The government has decided to scrap the ‘Duty to Involve’ citizens in England, retaining only the ‘Duty to Consult’.

 (This article was first published in the OpenDemocracy website and it's published here with their kind permission)

This may seem like a technical matter, likely to turn off anyone without an interest either in words or in participatory democracy. However, the difference between ‘involving’ and ‘consulting' citizens has real consequences for how much power the English people have to define what happens in our communities and to our public services.

The Duty to Involve was imposed on English councils and other local bodies by the Labour government in 2009. It requires public bodies to ‘inform, consult and involve citizens (or their representatives) in decision-making where appropriate’. It aimed to ‘embed a culture of engagement and empowerment’.

This month the government confirmed its commitment to scrap the duty.

The Coalition will retain the Duty to Consult, which was imposed ten years earlier, in 1999. This second duty places a requirement on councils to consult ‘representatives of council tax payers, those who use or are likely to use services provided by the authority, and those appearing to the authority to have an interest in any area within which the authority carries out functions.
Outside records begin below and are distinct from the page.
(** * umoci repack: a shallow embedding of [cmd/umoci/repack.go]

    The [repack] command reads the metadata of an unpacked bundle, compares
    the live root filesystem with the mtree manifest recorded at unpack time,
    turns the differences into a new layer, appends that layer to the base
    image through a mutator and finally moves the tag to the new manifest.

    [repack] is an orchestrating function: everything it does is a call into
    another package (bundle metadata, the CAS engine, the mutator, go-mtree,
    the layer generator, the clock, the logger).  Those calls are modelled as
    the constructors of a signature [Call]; [repack] itself is a program over
    this signature, written statement by statement after the Go source, with
    Go's [defer] and the panics of failed type assertions made explicit.
    A handler answers the calls; running a program under a handler gives the
    result, the final handler state and the trace of calls with their
    answers. *)

From Stdlib Require Import ZArith Ascii String List Bool Lia.
From stdpp Require Import base option list strings gmap.

Local Open Scope string_scope.
Local Open Scope list_scope.

(** ** Go standard library: the two pure functions [repack] uses *)

Module strings.

(** [strings.Replace(s, old, new, n)] for a non-empty [old] and [n >= 0]:
    the first [n] non-overlapping occurrences of [old], scanning from the
    left, are replaced by [new].  [skip] counts the bytes of a matched
    occurrence that are still to be dropped. *)
Fixpoint replace_from (old new : string) (skip n : nat) (s : string) : string :=
  match s with
  | EmptyString => EmptyString
  | String c s' =>
      match skip with
      | S skip' => replace_from old new skip' n s'
      | O =>
          match n with
          | O => s
          | S n' =>
              if String.prefix old s
              then new +:+ replace_from old new (String.length old - 1) n' s'
              else String c (replace_from old new 0 n s')
          end
      end
  end.

Definition Replace (s old new : string) (n : nat) : string :=
  if String.eqb old new then s else replace_from old new 0 n s.

End strings.

Module filepath.

(** [strings.Split(s, "/")]. *)
Fixpoint split (s : string) : list string :=
  match s with
  | EmptyString => [EmptyString]
  | String c s' =>
      if Ascii.eqb c "/" then EmptyString :: split s'
      else match split s' with
           | [] => [String c EmptyString]
           | e :: es => String c e :: es
           end
  end.

(** The element stack of [Clean]: empty and [.] elements are dropped, a
    [..] removes the element before it when there is one that is not
    itself a kept [..]; otherwise it is kept on a relative path and
    dropped on a rooted one.  [acc] is the stack, top first. *)
Fixpoint clean_elems (rooted : bool) (acc : list string) (elems : list string)
  : list string :=
  match elems with
  | [] => rev acc
  | e :: es =>
      if String.eqb e "" || String.eqb e "." then clean_elems rooted acc es
      else if String.eqb e ".." then
        match acc with
        | top :: acc' =>
            if String.eqb top ".." then clean_elems rooted (e :: acc) es
            else clean_elems rooted acc' es
        | [] =>
            if rooted then clean_elems rooted [] es
            else clean_elems rooted [e] es
        end
      else clean_elems rooted (e :: acc) es
  end.

Definition is_rooted (path : string) : bool :=
  match path with
  | String c _ => Ascii.eqb c "/"
  | EmptyString => false
  end.

(** [filepath.Clean] on a Unix system (no volume names). *)
Definition Clean (path : string) : string :=
  if String.eqb path "" then "."
  else
    let rooted := is_rooted path in
    let body := String.concat "/" (clean_elems rooted [] (split path)) in
    let out := if rooted then "/" +:+ body else body in
    if String.eqb out "" then "." else out.

(** [filepath.Join]: the elements from the first non-empty one on are
    joined with the separator and cleaned; all empty gives the empty
    string. *)
Fixpoint Join (elem : list string) : string :=
  match elem with
  | [] => ""
  | e :: es => if String.eqb e "" then Join es else Clean (String.concat "/" elem)
  end.

End filepath.

(** ** Data model *)

(** Go's [error] values.  [errors.Wrap(err, msg)] keeps the cause and adds
    the message; the errors of the other packages are arbitrary values. *)
Inductive Error : Type :=
| New (msg : string)
| Wrap (cause : Error) (msg : string).

Definition errors_Wrap (err : Error) (msg : string) : Error := Wrap err msg.

(** [fmt.Errorf(format, s)] for a format that ends in its only verb [%s]:
    [prefix] is the text before the verb. *)
Definition fmt_Errorf (prefix s : string) : Error := New (prefix +:+ s).

(** A call that returns [(value, error)]. *)
Definition result (A : Type) : Type := Error + A.

(** Values of type [interface{}] as stored in [ctx.App.Metadata]. *)
Inductive Iface : Type :=
| INil
| IString (s : string)
| IBool (b : bool)
| IInt (n : Z).

(** [ctx.App.Metadata], a [map[string]interface{}]. *)
Abbreviation Metadata := (gmap string Iface).

Module ispec.

(** Modelled from the spec: the descriptor type, declared outside
    [repack.go]: media type, algorithm-tagged digest and size, under the
    field names [repack] reads. *)
Record Descriptor : Type := {
  MediaType : string;
  Digest : string;
  Size : Z
}.

(** Modelled from the spec: the history record, declared outside
    [repack.go]: author, comment, creation time, created-by and the
    empty-layer flag, under the field names of the composite literal. *)
Record History : Type := {
  Created : string;
  CreatedBy : string;
  Author : string;
  Comment : string;
  EmptyLayer : bool
}.

End ispec.

Module layer.

(** One range of a uid or gid mapping: host id, container id, length.
    [repack] hands the mappings on and never looks into them. *)
Record IDMapping : Type := {
  HostID : Z;
  ContainerID : Z;
  IDSize : Z
}.

(** Modelled from the spec: the map options, declared outside
    [repack.go]: the uid and gid mappings and the rootless flag. *)
Record MapOptions : Type := {
  UIDMappings : list IDMapping;
  GIDMappings : list IDMapping;
  Rootless : bool
}.

End layer.

(** Modelled from the spec: the bundle metadata stored in [umoci.json],
    declared outside [repack.go]: schema version, the descriptor the bundle
    was unpacked from, and the map options, under the field names [repack]
    reads. *)
Record UmociMeta : Type := {
  Version : string;
  From : ispec.Descriptor;
  MapOptions : layer.MapOptions
}.

Module mtree.

Definition Keyword : Type := string.
(** * Linter registry and tree enforcer of melange (pkg/build/linter.go)

    A shallow embedding of [lintPackageFs], the four built-in linters, the
    [Linters] registry, and the part of Go's [io/fs.WalkDir] that drives the
    traversal. *)

From Stdlib Require Import ZArith Lia Bool List Strings.String Strings.Ascii.
Import ListNotations.
Open Scope string_scope.

(** ** Go values *)

(** Go [error] values as this code produces and inspects them: the sentinels
    [fs.SkipDir] and [fs.SkipAll] (compared with [==] by [WalkDir]), errors
    built by [fmt.Errorf] without a verb [%w], errors built by [fmt.Errorf]
    with one [%w] (text before it, wrapped error, text after it), and errors
    coming from the file system, identified by their text. *)
Inductive error : Type :=
| SkipDir
| SkipAll
| Errorf (msg : string)
| Wrapf (before : string) (cause : error) (after : string)
| FsError (msg : string).

(** [err.Error()] *)
Fixpoint Error (e : error) : string :=
  match e with
  | SkipDir => "skip this directory"
  | SkipAll => "skip everything and stop the walk"
  | Errorf m => m
  | Wrapf b c a => b ++ Error c ++ a
  | FsError m => m
  end.

(** [errors.Unwrap] *)
Definition Unwrap (e : error) : option error :=
  match e with
  | Wrapf _ c _ => Some c
  | _ => None
  end.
This represents a significant shift for democracy in England, but is dealt with in only two pages of the government’s new Best Value Statutory Guidance.

The Duty to Involve, which we at Involve supported during its development and subsequent enactment, is highly aspirational. It clearly distinguishes between informing citizens, consulting citizens (about the detail of already decided policies) and engaging them (in the formulation of yet to be decided policies). These are important distinctions and all three types of engagement are valid and important. However, the duty is virtually unenforceable because of its vagueness.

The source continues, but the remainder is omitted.